PS-M diz que GR tem de explicar porque lançou 3ª fase do novo Hospital por valor inferior ao que já tinha estimado

O PS-M voltou, hoje, a exigir que o Governo Regional esclareça por que razão, tendo uma estimativa do custo da terceira fase da obra do novo hospital na ordem dos 320 milhões de euros, decidiu lançar o concurso para a empreitada por menos 55 milhões de euros. A decisão levou a que não tenha havido empresas interessadas e vai obrigar à paragem da obra, dizem os socialistas.

Em conferência de imprensa realizada esta manhã, a presidente do PS-Madeira reafirmou que Miguel Albuquerque deve uma explicação aos madeirenses sobre esta decisão política, tendo em conta que tinha os pareceres técnicos e as estimativas que apontavam para um valor superior àquele pelo qual foi lançado o concurso público.

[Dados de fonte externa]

Lemma elem_of_behind n s j :
  j ∈ behind n s <-> (j < n)%nat /\ (j ∈ queue s \/ TPush j ∈ strand s).
Proof.
  unfold behind. rewrite elem_of_list_to_set, list_elem_of_filter, elem_of_app.
  enough (E : j ∈ omap pushed (strand s) <-> TPush j ∈ strand s) by (rewrite E; done).
  rewrite list_elem_of_omap. split; [|intros Ht; by exists (TPush j)].
  intros (t&Ht&Hp). destruct t; by simplify_eq/=.
Qed.

Lemma behind_exec n e s :
  held s -> (n <= length (jobs_ s))%nat -> behind n (exec e s).2 ⊆ behind n s.
Proof.
  intros Hh Hn j. rewrite !elem_of_behind. intros [Hlt Hj]. split; [done|].
  destruct (evolves_exec e s Hh) as [(new&Es&Hnew) Hq]. destruct Hj as [Hj|Hj].
  - apply Hq in Hj as [Hj|Hj]; [by left|right]. unfold head_task in Hj. destruct (pops e); [|by apply elem_of_nil in Hj].
    apply list_elem_of_omap in Hj as (t&Ht&Hp). destruct t; simplify_eq/=.
    by eapply subseteq_take.
  - rewrite Es in Hj. apply elem_of_app in Hj as [Hj|Hj]; [right|apply Hnew in Hj; lia].
    destruct (pops e); [|done]. by eapply subseteq_drop.
Qed.

Lemma behind_run n evs L s :
  all_good L s evs -> (n <= length (jobs_ s))%nat -> behind n (run exec evs s).2 ⊆ behind n s.
Proof.
  revert L s. induction evs as [|e evs IH]; intros L s G Hn; [done|]. rewrite run_cons. cbn [snd].
  destruct G as [G Gs]. etrans; [eapply IH; [exact Gs|]|by apply behind_exec, Hn; destruct G].
  pose proof (jobs_grow_exec e s). lia.
Qed.

(** As many turns as handlers wait run them all. *)
Definition pushless (n : nat) (s : user_server) : Prop := forall j, TPush j ∈ strand s -> (n <= j)%nat.

Lemma settles n evs old new L s :
  all_good L s evs -> (n <= length (jobs_ s))%nat -> strand s = old ++ new ->
  (forall j, TPush j ∈ new -> (n <= j)%nat) -> (length old <= turns evs)%nat ->
  pushless n (run exec evs s).2.
Proof.
  revert old new L s. induction evs as [|e evs IH]; intros old new L s [G Gs] Hn Es Hnew Hl.
  { cbn in *. destruct old; [|cbn in *; lia]. intros j. rewrite Es. apply Hnew. }
  rewrite run_cons. cbn [snd]. rewrite turns_cons in Hl.
  destruct (evolves_exec e s (gd_held _ _ G)) as [(new'&Es'&Hnew') _]. rewrite Es in Es'.
  pose proof (jobs_grow_exec e s).
  assert (Hn' : forall l, l ⊆ new -> forall j, TPush j ∈ l ++ new' -> (n <= j)%nat).
  { intros l Hs j [Hj|Hj]%elem_of_app; [auto|]. apply Hnew' in Hj. lia. }
  destruct (pops e), old as [|t old]; cbn [length app drop] in *.
  - eapply (IH [] (drop 1 new ++ new')); [done|lia|done| |cbn; lia]. apply Hn'.
    intros t Ht. by eapply subseteq_drop.
  - eapply (IH old (new ++ new')); [done|lia| |by apply Hn'|lia]. by rewrite Es', (assoc_L (++)).
  - eapply (IH [] (new ++ new')); [done|lia|done|by apply Hn'|cbn; lia].
  - eapply (IH (t :: old) (new ++ new')); [done|lia| |by apply Hn'|cbn; lia].
    by rewrite Es', <- (assoc_L (++)).
Qed.

Lemma mention_runs evs pre t ts j L s :
  all_good L s evs -> strand s = pre ++ t :: ts -> mentions t j -> (length pre < turns evs)%nat ->
  finished j (run exec evs s).2.
Proof.
  revert pre ts L s. induction evs as [|e evs IH]; intros pre ts L s [G Gs] Es Hm Hl; [cbn in Hl; lia|].
  rewrite run_cons. cbn [snd]. rewrite turns_cons in Hl.
  destruct (evolves_exec e s (gd_held _ _ G)) as [(new&Es'&_) _]. rewrite Es in Es'.
  destruct (pops e) eqn:Hp; [destruct pre as [|t0 pre]|].
  - eapply finished_steps; [apply steps_run|]. destruct e as [| | |i' now| | |]; try done.
    apply bool_decide_eq_true in Hp as ->. unfold strand in Es.
    destruct (heap_ s !! i) as [y|] eqn:Hy; [|done]. by eapply mention_finishes.
  - eapply (IH pre (ts ++ new)); [done| |done|cbn in *; lia]. rewrite Es'. cbn [app].
    by rewrite skipn_cons, drop_0, <- (assoc_L (++)).
  - eapply (IH pre (ts ++ new)); [done| |done|cbn in *; lia]. by rewrite Es', <- (assoc_L (++)).
Qed.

Conforme declarou Célia Pessegueiro, “os técnicos apresentam propostas, estimativas e preços, mas quem decide lançar [o concurso] são os políticos”. “A última assinatura ou é do presidente do Governo ou do secretário regional”, afirmou, frisando que “alguém tomou uma decisão estritamente política de lançar uma obra com um custo inferior a uma estimativa que existia”, e que esta circunstância tem de ser esclarecida.

A dirigente socialista referiu que, via Grupo Parlamentar, o PS já solicitou ao Executivo a documentação relativa a esta terceira fase de obra do hospital e que aguarda pelos novos desenvolvimentos, nomeadamente a reavaliação dos preços da infraestrutura, que Miguel Albuquerque prometeu apresentar. “Agora, no espaço de um mês, vai fazer o trabalho que não fez anteriormente, que era lançar a obra por um valor o mais actualizado possível e o mais ajustado à realidade do mercado e dos preços da construção e dos materiais”, reparou.

Célia Pessegueiro insiste na necessidade de clarificação, até porque esta situação vai provocar uma derrapagem não só no custo da obra, mas também nos prazos de conclusão e de entrada em funcionamento. “Neste momento, temos as paredes levantadas, mas o essencial da obra ainda não está feito, que é esta terceira e última fase, a mais importante. Nós não temos hospital, nem perspetivas de quando é que vamos ter. Essa é uma preocupação que os madeirenses têm e querem ver resolvida, até porque a implicação da não entrada em funcionamento do novo hospital é continuarmos nas instalações que temos, precárias, sem as condições devidas para receber e tratar todos os utentes como deve ser”, diz.

Do mesmo modo, e porque se trata de um Projecto de Interesse Comum, cofinanciado pelo Governo da República, o PS requereu, na Assembleia da República, uma audição parlamentar ao secretário de Estado do Tesouro e das Finanças, que já foi aprovada, estando a aguardar agendamento. A líder socialista referiu que os Executivos do PS asseguraram sempre a comparticipação de 50% do custo do hospital, pelo que, agora, impõe-se também que o Governo da AD venha clarificar esta questão, atendendo à subida dos valores, refere o comunicado de imprensa dos socialistas madeirenses.

 Célia Pessegueiro salienta que estamos a falar da obra do século na Madeira, cujas estimativas, indicadas por pessoas do meio, já apontam para um custo total de perto de mil milhões de euros, o equivalente a praticamente metade do Orçamento Regional. Uma circunstância que torna imperativo um cabal esclarecimento por parte do “dono da obra”, o Executivo madeirense.